How is your holiday shopping coming so far? I have items picked out for a few people, but I still have quite a bit of looking to do – I haven’t wrapped one single present yet, so I guess I had better get on that. 😉 I think most people are in the same boat as me, and with as busy as we all are these days, online shopping is an amazing way to take care of what you need without even leaving the house. The only downside to this modern miracle is that now we have the very 2014 problem of getting credit and debit card information stolen. Using plastic to pay is here to stay, so LifeLock are sharing 6 tips to help safeguard your financial data while you finish up that last-minute shopping:
- Watch your accounts carefully. About 6 or 7 years ago, I always managed my bank account by just balancing my physical checkbook balance and rarely logged in to my online banking account, because there was no need – until a thief stole my information and used my debit card number to order a $1,000 laptop. I didn’t even realize what had happened until weeks later – this thief was busy using my account, and I was none the wiser. Ever since then, I make sure to login to my online banking account very frequently just to take a quick glance and make sure the numbers still add up with my physical checkbook and no breaches have occurred.

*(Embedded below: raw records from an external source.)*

(** C1 (amended): whatever the candidate and the configuration, when
    [set_limit] returns, the limit it stored is the one it wrote to
    [memory.high] and is page-aligned (its low 12 bits are zero); it is
    at most [limit_max] as soon as [limit_min <= limit_max], and at least
    [limit_min] when [limit_min] is a multiple of the page size.  The
    same holds of the stored limit after construction and after every
    tick of the program.  (For a minimum that is not a multiple of the
    page size nothing is stated about the lower bound: [import_limit]
    clamps before it clears the low bits.) *)
Theorem C1_limit_aligned_and_bounded {L : Py.Libm} :
  (forall self cand w self' w',
      Cgroup.set_limit self cand w = Some (self', w') ->
      exists l,
        Cgroup.limit self' = Some l /\
        files w' (path_join (Cgroup.path self) "memory.high") = Some (Py.str_of_int l) /\
        page_aligned l /\
        (Cgroup.limit_min self <= Cgroup.limit_max self -> l <= Cgroup.limit_max self) /\
        (page_aligned (Cgroup.limit_min self) -> Cgroup.limit_min self <= l)) /\
  (forall c envs w s w',
      Senpai.main c envs w = Some (s, w') ->
      exists l,
        Cgroup.limit (Senpai.cgroup s) = Some l /\
        page_aligned l /\
        (min_size c <= max_size c -> l <= max_size c) /\
        (page_aligned (min_size c) -> min_size c <= l)).
Proof.
  split.
  - intros self cand w self' w' H.
    apply set_limit_inv in H. destruct H as (x & evs & -> & -> & _).
    exists (Cgroup.sanitize self x).
    split; [reflexivity|]. split.
    { unfold written, update; cbn. now rewrite String.eqb_refl. }
    split; [apply sanitize_aligned|].
    split; [apply sanitize_upper | apply sanitize_lower].
  - intros c envs w s w' H.
    apply main_controller_of in H.
    destruct H as (_ & _ & Hmin & Hmax & x & Hx).
    exists (Cgroup.sanitize (Senpai.cgroup s) x). rewrite <- Hmin, <- Hmax.
    split; [exact Hx|]. split; [apply sanitize_aligned|].
    split; [apply sanitize_upper | apply sanitize_lower].
Qed.

Lemma C1_witness :
  exists l,
    Cgroup.limit (Cgroup.mk "/cg" (Some 8192) 4096 1048576) = Some l /\
    files (written (Cgroup.mk "/cg" (Some 4096) 4096 1048576) 8192
             (mkWorld (cgroup_dir "/cg" "0" "1000" "4096") []) [])
          "/cg/memory.high" = Some (Py.str_of_int l) /\
    page_aligned l /\
    (4096 <= 1048576 -> l <= 1048576) /\
    (page_aligned 4096 -> 4096 <= l).
Proof.
  apply (proj1 C1_limit_aligned_and_bounded
           (Cgroup.mk "/cg" (Some 4096) 4096 1048576) (Some 10000)
           (mkWorld (cgroup_dir "/cg" "0" "1000" "4096") [])).
  vm_compute. reflexivity.
Defined.

(** A defect of [import_limit], outside the statement above: it clamps
    before it clears the low bits, so that a minimum that is not a
    multiple of the page size is undershot, against the range between
    MIN_SIZE and MAX_SIZE that the program's description announces.
    With [--min-size 100000000] the program started on a cgroup using
    1000 bytes stores and writes 99999744. *)
Lemma import_limit_undershoots :
  exists s w',
    Senpai.main (mkConf "/cg" 100000000 (Z.shiftl 100 30) 6 10000
                   0x1.47ae147ae147bp-7%float 1%float 10 20) []
      (mkWorld (cgroup_dir "/cg" "0" "1000" "max") []) = Some (s, w') /\
    Cgroup.limit (Senpai.cgroup s) = Some 99999744 /\
    files w' "/cg/memory.high" = Some "99999744" /\
    99999744 < 100000000.
Proof.
  eexists _, _. split; [vm_compute; reflexivity|]. repeat split.
Qed.

(** ** C2: resynchronisation on divergence *)

(** C2: when the limit read back from [memory.high] differs from the one
    stored (or none is stored yet), [set_limit] discards its candidate and
    stores and writes the sanitized current usage; otherwise it stores and
    writes the sanitized candidate.  Sanitizing is clamping to the bounds
    and then clearing the low 12 bits. *)
Theorem C2_set_limit_resynchronises self cand w r
  (Hread : Cgroup.read_limit self w = Some (r, w)) :
  (Cgroup.limit self <> Some r ->
   forall c, Cgroup.read_current self w = Some (c, w) ->
     Cgroup.set_limit self cand w =
     Some (Cgroup.with_limit self (Some (Cgroup.sanitize self c)),
           written self (Cgroup.sanitize self c) w
             [LogMsg "Resetting limit to memory.current."])) /\
  (Cgroup.limit self = Some r ->
   forall x, cand = Some x ->
     Cgroup.set_limit self cand w =
     Some (Cgroup.with_limit self (Some (Cgroup.sanitize self x)),
           written self (Cgroup.sanitize self x) w [])) /\
  (forall v, Cgroup.sanitize self v =
             Z.land (Z.max (Cgroup.limit_min self) (Z.min (Cgroup.limit_max self) v))
                    (Z.lnot 4095)).
Proof.
  repeat split.
  - intros Hne c Hc. rewrite set_limit_eq, Hread, Hc.
    destruct (diverged self r) eqn:E; [reflexivity|].
    apply diverged_spec in E. contradiction.
  - intros He x ->. rewrite set_limit_eq, Hread.
    apply diverged_spec in He. now rewrite He.
  - intros v. unfold Cgroup.sanitize. now rewrite int_max_spec, int_min_spec.
Qed.

Lemma C2_witness :
  let self := Cgroup.mk "/cg" (Some 8192) 4096 1048576 in
  let w := mkWorld (cgroup_dir "/cg" "0" "20000" "12288") [] in
  Cgroup.set_limit self (Some 500000) w =
  Some (Cgroup.with_limit self (Some 16384),
        written self 16384 w [LogMsg "Resetting limit to memory.current."]).
Proof.
  intros self w.
  refine (proj1 (C2_set_limit_resynchronises self (Some 500000) w 12288 _) _ 20000 _).
  - vm_compute. reflexivity.
  - vm_compute. discriminate.
  - vm_compute. reflexivity.
Defined.

(** ** C3: [adjust] resets the integral *)

(** C3: for every factor, of any sign and magnitude (infinities and NaN
    included), [adjust] returns exactly when [scale_limit] does, and the
    integral is then 0, whatever limit the accessor ended up storing. *)
Theorem C3_adjust_resets_integral self factor w :
  match Senpai.adjust self factor w with
  | Some (self', _) => Senpai.integral self' = 0
  | None =>
      Cgroup.scale_limit (Senpai.cgroup self) factor (logged w [LogAdjust factor]) = None
  end.
Proof.
  rewrite adjust_eq.
  destruct (Cgroup.scale_limit _ _ _) as [[cg w']|]; reflexivity.
Qed.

- Change your passwords frequently, and make sure they’re strong. You’ve probably seen the tips about making your password a combo of upper and lowercase letters, symbols, and numbers to form 8 characters or more, rather than using a phrase or word. I know that sounds like such a pain, but I use a free program called KeePass to both generate and store complex passwords, which is a real help!
- If you’re on public wifi, wait until you get home to make any purchases. If you’re on an unsecured connection, it’s best to limit your surfing and save anything requiring a login for later.

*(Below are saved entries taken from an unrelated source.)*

Inductive cc_step : cstate -> cstate -> Prop :=
| cc_a ctx a b wg out closed k err ret pick r wg' vs :
    readFromCtx ctx wg closed pick a = Ok (r, wg', vs) ->
    cc_step (CState ctx a b wg out closed k err ret false) (CState ctx r b wg' (out ++ vs) closed k err ret false)
| cc_b ctx a b wg out closed k err ret pick r wg' vs :
    readFromCtx ctx wg closed pick b = Ok (r, wg', vs) ->
    cc_step (CState ctx a b wg out closed k err ret false) (CState ctx a r wg' (out ++ vs) closed k err ret false)
| cc_close ctx a b wg out closed k err ret closed' k' :
    closer KSend wg closed k = Ok (closed', k') ->
    cc_step (CState ctx a b wg out closed k err ret false) (CState ctx a b wg out closed' k' err ret false)
| cc_err ctx a b wg out closed ret :   (* errCh <- ctx.Err() *)
    cc_step (CState ctx a b wg out closed KSend None ret false) (CState ctx a b wg out closed KDone (Some ctx) ret false)
| cc_return ctx a b wg out closed k r :   (* return <-errCh *)
    cc_step (CState ctx a b wg out closed k (Some r) None false) (CState ctx a b wg out closed k None (Some r) false)
| cc_cancel a b wg out closed k err ret e :
    cc_step (CState None a b wg out closed k err ret false) (CState (Some e) a b wg out closed k err ret false)
| cc_panic s :
    c_panicked s = false -> cc_panics s ->
    cc_step s (CState (c_ctx s) (c_a s) (c_b s) (c_wg s) (c_out s) (c_closed s) (c_closer s) (c_errCh s) (c_ret s) true).

Definition cc_system ctx (a b : list T) : lts cstate :=
  Lts (fun s => s = MergeChannelsOrCancel ctx a b) cc_step.

Definition c_in_hand (r : creader) : list T := match c_pc r with CSend v => [v] | _ => [] end.
Definition c_working (r : creader) : Z := match c_pc r with CDone => 0 | _ => 1 end.
End cancel.
Arguments creader_pc : clear implicits.
Arguments creader : clear implicits.
Arguments cstate : clear implicits.

(** ** [MergeFetches] *)
Section fetches.
Context {T : Type}.

(** A [Fetcher] by the results of its successive calls. *)
Definition Fetcher : Type := nat -> T * bool.

(** [fetchFrom]: how many times it called [Fetch], and where it is. *)
Record fworker := FWorker { f_calls : nat; f_pc : reader_pc T }.

Record fstate := FState {
  fs_a : fworker; fs_b : fworker; fs_wg : Z; fs_out : list T; fs_closed : bool; fs_closer : closer_pc; fs_panicked : bool
}.

Definition MergeFetches : fstate := FState (FWorker 0 RRecv) (FWorker 0 RRecv) 2 [] false KWait false.

Definition fetchFrom (f : Fetcher) (wg : Z) (closed : bool) (w : fworker) : outcome (fworker * Z * list T) :=
  match f_pc w with
  | RRecv => let '(v, ok) := f (f_calls w) in
             if ok then Ok (FWorker (S (f_calls w)) (RSend v), wg, [])
             else wg ← Done wg; Ok (FWorker (S (f_calls w)) RDone, wg, [])
  | RSend v => if closed then Panic else Ok (FWorker (f_calls w) RRecv, wg, [v])
  | RDone => Block
  end.

Definition mf_panics (fa fb : Fetcher) (s : fstate) : Prop :=
  fetchFrom fa (fs_wg s) (fs_closed s) (fs_a s) = Panic \/ fetchFrom fb (fs_wg s) (fs_closed s) (fs_b s) = Panic \/
  closer KDone (fs_wg s) (fs_closed s) (fs_closer s) = Panic.

Inductive mf_step (fa fb : Fetcher) : fstate -> fstate -> Prop :=
| mf_a a b wg out closed k w wg' vs :
    fetchFrom fa wg closed a = Ok (w, wg', vs) ->
    mf_step fa fb (FState a b wg out closed k false) (FState w b wg' (out ++ vs) closed k false)
| mf_b a b wg out closed k w wg' vs :
    fetchFrom fb wg closed b = Ok (w, wg', vs) ->
    mf_step fa fb (FState a b wg out closed k false) (FState a w wg' (out ++ vs) closed k false)
| mf_close a b wg out closed k closed' k' :
    closer KDone wg closed k = Ok (closed', k') ->
    mf_step fa fb (FState a b wg out closed k false) (FState a b wg out closed' k' false)
| mf_panic a b wg out closed k :
    mf_panics fa fb (FState a b wg out closed k false) ->
    mf_step fa fb (FState a b wg out closed k false) (FState a b wg out closed k true).

Definition mf_system (fa fb : Fetcher) : lts fstate := Lts (fun s => s = MergeFetches) (mf_step fa fb).

(** The values a fetcher yields before call [n]. *)
Definition fetched (f : Fetcher) (n : nat) : list T := (fun i => (f i).1) <$> seq 0 n.

(** Call [n] is the first that returns [false]. *)
Definition stops_at (f : Fetcher) (n : nat) : Prop :=
  (f n).2 = false /\ forall i, (i < n)%nat -> (f i).2 = true.
End fetches.
Arguments Fetcher : clear implicits.

(** ** Proofs: interleavings *)
Section merge_lemmas.
Context {T : Type}.
Implicit Types l : list T.

Lemma merge_snoc_l l1 l2 l x : merge l1 l2 l -> merge (l1 ++ [x]) l2 (l ++ [x]).
Proof. induction 1; simpl; repeat constructor; done. Qed.

Lemma merge_snoc_r l1 l2 l x : merge l1 l2 l -> merge l1 (l2 ++ [x]) (l ++ [x]).
Proof. induction 1; simpl; repeat constructor; done. Qed.

Lemma merge_app_l l1 l2 l vs : merge l1 l2 l -> merge (l1 ++ vs) l2 (l ++ vs).
Proof.
  revert l1 l. induction vs as [|v vs IH]; intros l1 l H; [by rewrite !app_nil_r | ].
  rewrite !(cons_middle v), !app_assoc. apply IH. by apply merge_snoc_l.
Qed.

Lemma merge_app_r l1 l2 l vs : merge l1 l2 l -> merge l1 (l2 ++ vs) (l ++ vs).
Proof.
  revert l2 l. induction vs as [|v vs IH]; intros l2 l H; [by rewrite !app_nil_r | ].
  rewrite !(cons_middle v), !app_assoc. apply IH. by apply merge_snoc_r.
Qed.

Lemma merge_perm l1 l2 l : merge l1 l2 l -> l ≡ₚ l1 ++ l2.
Proof. induction 1; simpl; [done | by constructor | ]. by rewrite <- Permutation_middle, IHmerge. Qed.
End merge_lemmas.
#[export] Hint Resolve merge_snoc_l merge_snoc_r merge_nil : core.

- When using your phone to shop, update the OS & make sure you have a passcode. Updating the operating system helps you ensure you’re up-to-the-minute with any security updates, while having your phone password-locked helps if anyone tries to snag your info in person.
- Consider credit cards as an option. As outlined above, when my debit card was compromised, that $1,000 came out of my checking account. My bank rectified everything and my funds were all restored quickly, but obviously this is a headache that credit card users don’t deal with.
- If you’ve been compromised, also consider signing up for some type of identity monitoring service. Many institutions that experience a breach offer this type of service to their customers who have been affected for free, but according to LifeLock, only 1/3 of customers who experience a breach utilize it.
What tips would you add to this list?